What the task requires: Set the records down again. Match every line exactly.
------ Information supplied ------
(** X15. When the update ends normally, every colour attribute present is
    flagged for upload, and exactly one warning was logged for each mesh
    without colour attribute. *)
Theorem updateColors_flags_and_warns (time : Q) (meshes : list Item) :
  snd (updateColors setHSL time meshes) = None ->
  Forall flagged (fst (fst (updateColors setHSL time meshes)))
  /\ snd (fst (updateColors setHSL time meshes))
     = replicate (length (uncoloured meshes)) missing_color_warning.
Proof.
  induction meshes as [| item rest IH]; [cbn; split; [constructor | reflexivity] |].
  cbn [updateColors uncoloured List.filter]. unfold update_item.
  fold (uncoloured rest).
  destruct (color (geometry item)) as [ca |] eqn:Ec.
  - destruct (position (geometry item)) as [ps |] eqn:Ep; [| discriminate].
    destruct (updateColors setHSL time rest) as [[rest' logged'] e'].
    cbn [fst snd] in *. intros He. destruct (IH He) as [Hf Hl].
    split; [| exact Hl]. constructor; [reflexivity | exact Hf].
  - destruct (updateColors setHSL time rest) as [[rest' logged'] e'].
    cbn [fst snd] in *. intros He. destruct (IH He) as [Hf Hl].
    split.
    + constructor; [unfold flagged; rewrite Ec; exact I | exact Hf].
    + cbn [app length replicate]. rewrite Hl. reflexivity.
Qed.

End Update.

(** A colour array longer than the vertex list: the fourth slot is kept. *)
Lemma color_loop_slots_witness :
  color_loop hsl_to_rgb 2 0 10 atoms [black; black; black; {| r := 1; g := 1; b := 1 |}]
    !! 3%nat
  = Some {| r := 1; g := 1; b := 1 |}
  /\ color_loop hsl_to_rgb 2 0 10 atoms [black] !! 0%nat
     = Some (vertex_color hsl_to_rgb 2 0 10 0).
Proof.
  split.
  - destruct (color_loop_slots hsl_to_rgb 2 0 10 atoms
                [black; black; black; {| r := 1; g := 1; b := 1 |}]) as (_ & _ & H).
    rewrite H; [reflexivity | cbn [atoms length]; lia].
  - destruct (color_loop_slots hsl_to_rgb 2 0 10 atoms [black]) as (_ & H & _).
    apply (H 0%nat {| vx := 0; vy := 0; vz := 0 |}); [reflexivity | cbn [length]; lia].
Defined.

Lemma updateColors_flags_and_warns_witness :
  snd (updateColors hsl_to_rgb 2 [bare_mesh; molecule]) = None
  /\ Forall flagged (fst (fst (updateColors hsl_to_rgb 2 [bare_mesh; molecule])))
  /\ snd (fst (updateColors hsl_to_rgb 2 [bare_mesh; molecule]))
     = [missing_color_warning].
Proof.
  split; [reflexivity |].
  destruct (updateColors_flags_and_warns hsl_to_rgb 2 [bare_mesh; molecule])
    as [Hf Hl]; [reflexivity |].
  split; [exact Hf | exact Hl].
Defined.

End ColorWaveExtras.

(** ** Heights, hues and the loaded molecule *)
Module ViewerExtras.
Import ColorWave ColorWaveFacts ColorWaveExtras Molecules Conditions ViewerRun.

Lemma normalizedY_positive_range (ymin yrange y0 : Q) :
  0 < yrange -> normalizedY ymin yrange y0 = Some ((y0 - ymin) / yrange).
Proof.
  intros Hr. unfold normalizedY, JS.div.
  assert (E : JS.gtb yrange 0 = true) by (unfold JS.gtb; apply JSFacts.ltb_lt; exact Hr).
  rewrite E.
  destruct (Qeq_bool yrange 0) eqn:E0; [| reflexivity].
  apply Qeq_bool_iff in E0. lra.
Qed.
------
Written solution:
(** X15. When the update ends normally, every colour attribute present is
    flagged for upload, and exactly one warning was logged for each mesh
    without colour attribute. *)
Theorem updateColors_flags_and_warns (time : Q) (meshes : list Item) :
  snd (updateColors setHSL time meshes) = None ->
  Forall flagged (fst (fst (updateColors setHSL time meshes)))
  /\ snd (fst (updateColors setHSL time meshes))
     = replicate (length (uncoloured meshes)) missing_color_warning.
Proof.
  induction meshes as [| item rest IH]; [cbn; split; [constructor | reflexivity] |].
  cbn [updateColors uncoloured List.filter]. unfold update_item.
  fold (uncoloured rest).
  destruct (color (geometry item)) as [ca |] eqn:Ec.
  - destruct (position (geometry item)) as [ps |] eqn:Ep; [| discriminate].
    destruct (updateColors setHSL time rest) as [[rest' logged'] e'].
    cbn [fst snd] in *. intros He. destruct (IH He) as [Hf Hl].
    split; [| exact Hl]. constructor; [reflexivity | exact Hf].
  - destruct (updateColors setHSL time rest) as [[rest' logged'] e'].
    cbn [fst snd] in *. intros He. destruct (IH He) as [Hf Hl].
    split.
    + constructor; [unfold flagged; rewrite Ec; exact I | exact Hf].
    + cbn [app length replicate]. rewrite Hl. reflexivity.
Qed.

End Update.

(** A colour array longer than the vertex list: the fourth slot is kept. *)
Lemma color_loop_slots_witness :
  color_loop hsl_to_rgb 2 0 10 atoms [black; black; black; {| r := 1; g := 1; b := 1 |}]
    !! 3%nat
  = Some {| r := 1; g := 1; b := 1 |}
  /\ color_loop hsl_to_rgb 2 0 10 atoms [black] !! 0%nat
     = Some (vertex_color hsl_to_rgb 2 0 10 0).
Proof.
  split.
  - destruct (color_loop_slots hsl_to_rgb 2 0 10 atoms
                [black; black; black; {| r := 1; g := 1; b := 1 |}]) as (_ & _ & H).
    rewrite H; [reflexivity | cbn [atoms length]; lia].
  - destruct (color_loop_slots hsl_to_rgb 2 0 10 atoms [black]) as (_ & H & _).
    apply (H 0%nat {| vx := 0; vy := 0; vz := 0 |}); [reflexivity | cbn [length]; lia].
Defined.

Lemma updateColors_flags_and_warns_witness :
  snd (updateColors hsl_to_rgb 2 [bare_mesh; molecule]) = None
  /\ Forall flagged (fst (fst (updateColors hsl_to_rgb 2 [bare_mesh; molecule])))
  /\ snd (fst (updateColors hsl_to_rgb 2 [bare_mesh; molecule]))
     = [missing_color_warning].
Proof.
  split; [reflexivity |].
  destruct (updateColors_flags_and_warns hsl_to_rgb 2 [bare_mesh; molecule])
    as [Hf Hl]; [reflexivity |].
  split; [exact Hf | exact Hl].
Defined.

End ColorWaveExtras.

(** ** Heights, hues and the loaded molecule *)
Module ViewerExtras.
Import ColorWave ColorWaveFacts ColorWaveExtras Molecules Conditions ViewerRun.

Lemma normalizedY_positive_range (ymin yrange y0 : Q) :
  0 < yrange -> normalizedY ymin yrange y0 = Some ((y0 - ymin) / yrange).
Proof.
  intros Hr. unfold normalizedY, JS.div.
  assert (E : JS.gtb yrange 0 = true) by (unfold JS.gtb; apply JSFacts.ltb_lt; exact Hr).
  rewrite E.
  destruct (Qeq_bool yrange 0) eqn:E0; [| reflexivity].
  apply Qeq_bool_iff in E0. lra.
Qed.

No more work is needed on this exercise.